Johnny Woods (November 1, 1917 – February 1, 1990) was an American blues singer and harmonica player in the north Mississippi hill country blues style.

Woods was born in Looxahoma, Mississippi, a small town just west of Mississippi Highway 35. His harmonica playing first gained attention in the 1960s, when he was a duet partner with the guitarist and singer Mississippi Fred McDowell. They recorded together for the music historian George Mitchell in 1967, for Chris Strachwitz's Arhoolie Records (King of the Country Blues Vol. 2), for Swingmaster (Blues of Johnny Woods) and as a solo for Tom Pomposello and Fred Seibert of Oblivion Records ("Mississippi Harmonica") in 1972.
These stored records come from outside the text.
(** The register after two bytes tells the payloads apart that differ in
    one byte only. *)
Lemma crc8_two_steps_injective (b0 b1 c0 c1 : Z) :
  0 <= b0 < 256 -> 0 <= b1 < 256 -> 0 <= c0 < 256 -> 0 <= c1 < 256 ->
  c0 = b0 \/ c1 = b1 ->
  crc8_step (Z.lxor (crc8_step (Z.lxor 0xFF c0)) c1)
  = crc8_step (Z.lxor (crc8_step (Z.lxor 0xFF b0)) b1) ->
  c0 = b0 /\ c1 = b1.
Proof.
  intros Hb0 Hb1 Hc0 Hc1 Hsame E.
  assert (B255 : 0 <= 255 < 256) by lia.
  apply crc8_step_injective in E;
    [|apply lxor_byte; [apply crc8_step_byte|assumption] ..].
  destruct Hsame as [-> | ->].
  - split; [reflexivity|]. exact (lxor_cancel_l _ _ _ E).
  - split; [|reflexivity]. apply lxor_cancel_r in E.
    apply crc8_step_injective in E; [|apply lxor_byte; assumption ..].
    exact (lxor_cancel_l _ _ _ E).
Qed.

(** X18.  A payload that arrives with one of its two bytes changed, in
    whatever way, is rejected: when the checksum byte matches the payload
    sent, it does not match a payload that differs from it in one byte. *)
Theorem crc_eval_rejects_corrupt_byte (b0 b1 c0 c1 crc : Z) :
  0 <= b0 < 256 -> 0 <= b1 < 256 -> 0 <= c0 < 256 -> 0 <= c1 < 256 ->
  crc_eval [b0; b1] crc = true ->
  c0 = b0 \/ c1 = b1 ->
  (c0, c1) <> (b0, b1) ->
  crc_eval [c0; c1] crc = false.
Proof.
  intros Hb0 Hb1 Hc0 Hc1. unfold crc_eval. cbv zeta.
  rewrite !package_crc_steps.
  pose proof (crc8_two_steps_injective b0 b1 c0 c1 Hb0 Hb1 Hc0 Hc1) as Inj.
  revert Inj.
  generalize (crc8_step (Z.lxor (crc8_step (Z.lxor 255 c0)) c1)).
  generalize (crc8_step (Z.lxor (crc8_step (Z.lxor 255 b0)) b1)).
  intros rb rc Inj Hok Hsame Hne.
  destruct (Z.eqb_spec rb crc) as [Eb|Eb]; [|discriminate Hok].
  destruct (Z.eqb_spec rc crc) as [Ec|Ec]; [|exact eq_refl].
  exfalso. apply Hne.
  destruct (Inj Hsame (eq_trans Ec (eq_sym Eb))) as [-> ->]. exact eq_refl.
Qed.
Stylistically, Woods's music sprang from the same north Mississippi fife-and-drum blues tradition as McDowell's. However, personal problems kept him rooted in the Delta, primarily working as a farmhand and sharecropper.

After McDowell's death in July 1973, Woods faded into obscurity until George Mitchell paired him again with another Mitchell discovery from the Mississippi Delta, R. L. Burnside, himself a McDowell disciple. They recorded the Swingmaster album and video Going Down South.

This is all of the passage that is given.